Священник углубился в игру. Соломин снял куртку и сел на диван, оглядываясь и привычно поеживаясь и принюхиваясь. У Дубровина дом был полон подарков от пациентов: тарелки, блюдца, чайный сервиз, нож (гравировка «На долгую память из Узбекистана»; на обратной стороне – минареты, мечеть, дувалы); почти все предметы быта были убогие, жалкие, никчемные, врученные бедняками бедняку; даже дареные шахматы были отвратительные, играть ими было невозможно, потому что в каждой фигуре, даже в коне, проглядывал женский силуэт, – больной преподнес после выздоровления, сообщив со значением, что фигуры вырезаны заключенными на зоне. Плохо обожженные чашки, чайники, чай из которых припахивал землей, плошки и горшки убогого кустарного изготовления, тоже дареные, – всё в доме Дубровина вызывало раздражение.
Присутствие Турчина всегда сковывало Соломина, и теперь, поняв, что поговорить не удастся, он думал о том, чтобы уйти; но сразу ретироваться было неудобно… Прошло сколько-то времени, игроки стали подводить итоги. Турчин вдруг посмотрел на Соломина и спросил:
– Как самочувствие?
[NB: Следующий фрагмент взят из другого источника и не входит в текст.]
(** A denial closes the stage's window until a new admission epoch.
    After the owner's probe was denied at the current epoch, asking again
    admits no partition without a lease and changes nothing; as soon as the
    manager publishes another epoch, the next partition of a query that is
    not closing is admitted and becomes the owner of the probe. *)
Theorem denial_lasts_one_epoch w k stage e reason :
  owns k stage w ->
  SubmissionWindow.stage_key_for_partition k w = Ok stage ->
  SubmissionWindow.manager_epoch stage.1 w = Ok e -> 0 <= e ->
  let w1 := (SubmissionWindow.resolve_partition k false reason false None w).2 in
  (forall k', SubmissionWindow.stage_key_for_partition k' w1 = Ok stage -> k' ∉ w1.(w_task_leases) ->
     SubmissionWindow.admit_partition k' w1 = (Ok false, w1)) /\
  (forall k' e', e' <> e -> SubmissionWindow.stage_key_for_partition k' w1 = Ok stage ->
     k' ∉ w1.(w_task_leases) -> SubmissionWindow.key_query k' ∉ w1.(w_closing_queries) ->
     let '(r, w2) := SubmissionWindow.admit_partition k' (window_call (WEpoch stage.1 e') w1) in
     r = Ok true /\ owns k' stage w2).
Proof.
  intros [Ho Hwf] Hst He Hpos w1.
  assert (Hw1 : od_get stage w1.(w_probes) = None /\ od_wf w1.(w_probes) /\
      (exists rs, od_get stage w1.(w_blocks) = Some (e, rs, k)) /\
      w1.(w_fragment_contexts) = w.(w_fragment_contexts) /\ w1.(w_admission_epochs) = w.(w_admission_epochs)).
  { unfold w1, SubmissionWindow.resolve_partition, sbind, sget, smodify. rewrite Hst, He. simpl.
    rewrite bool_decide_true by done. simpl. rewrite (proj2 (Z.ltb_ge e 0)) by lia. simpl.
    rewrite od_get_pop_eq by done. split; [done|]. split; [by apply od_wf_pop|].
    split; [eexists; apply od_get_set_eq | done]. }
  destruct Hw1 as (Hp & Hpw & (rs & Hb) & Hctx & Hep).
  split.
  - intros k' Hs Hl. unfold SubmissionWindow.admit_partition, sbind, sget, slift. rewrite Hs.
    unfold SubmissionWindow.manager_epoch in *. rewrite Hep. destruct (od_get stage.1 w.(w_admission_epochs)); [|done].
    injection He as ->. destruct (bool_decide (_ ∈ _)); [done|]. rewrite (bool_decide_false _ Hl), Hp, Hb. by rewrite Z.eqb_refl.
  - intros k' e' Hne Hs Hl Hcl. unfold SubmissionWindow.admit_partition, sbind, sget, slift.
    change (SubmissionWindow.stage_key_for_partition k' (window_call (WEpoch stage.1 e') w1))
      with (SubmissionWindow.stage_key_for_partition k' w1).
    rewrite Hs. unfold SubmissionWindow.manager_epoch. simpl. rewrite od_get_set_eq.
    rewrite (bool_decide_false _ Hcl), (bool_decide_false _ Hl), Hp, Hb.
    rewrite (proj2 (Z.eqb_neq e e')) by congruence. split; [done|].
    split; simpl; [apply od_get_set_eq | by apply od_wf_set].
Qed.

(** ** Witnesses *)

Definition demo_context : list (pyval * pyval) :=
  pd_lit [("resource_query_id", PStr "r"); ("resource_stage_id", PStr "stage:r:node:1:fte")].
Definition demo_stage : StageKey := ("r", "stage:r:node:1:fte").
Definition demo_part (i : Z) : PartitionKey := ("q", "f", i).
Definition demo_window : Window :=
  MkWindow ∅ ∅ [(("q", "f"), Some demo_context)] [("r", 3)] [(demo_stage, demo_part 0)] [].

Lemma demo_owns : owns (demo_part 0) demo_stage demo_window.
Proof. split; [reflexivity|]. apply NoDup_singleton. Qed.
Что-то вы неважно выглядите.
– Ничего вроде, спасибо, – ответил Соломин смущаясь. – А что значит «неважно выгляжу»?
– Как будто вы ежа съели и теперь боитесь про это думать.
Соломин отвернулся и подумал: «Вот сволочь!»
– Просто я ездил в Москву, – сказал он как можно беззаботней, – а столица всегда выматывает, чувствуешь себя мочалкой, пока не выспишься хорошенько. Уж и не знаю, как я там раньше жил, уму непостижимо. Нынче только подъезжаешь ко МКАДу, как сразу охота развернуться. В этот город теперь и непонятно как въехать. Пробки на въезде, пробки на выезде. А я к тому же слыхал, что только четверть москвичей пользуется автомобилями, а столица уже – сплошная апоплексия.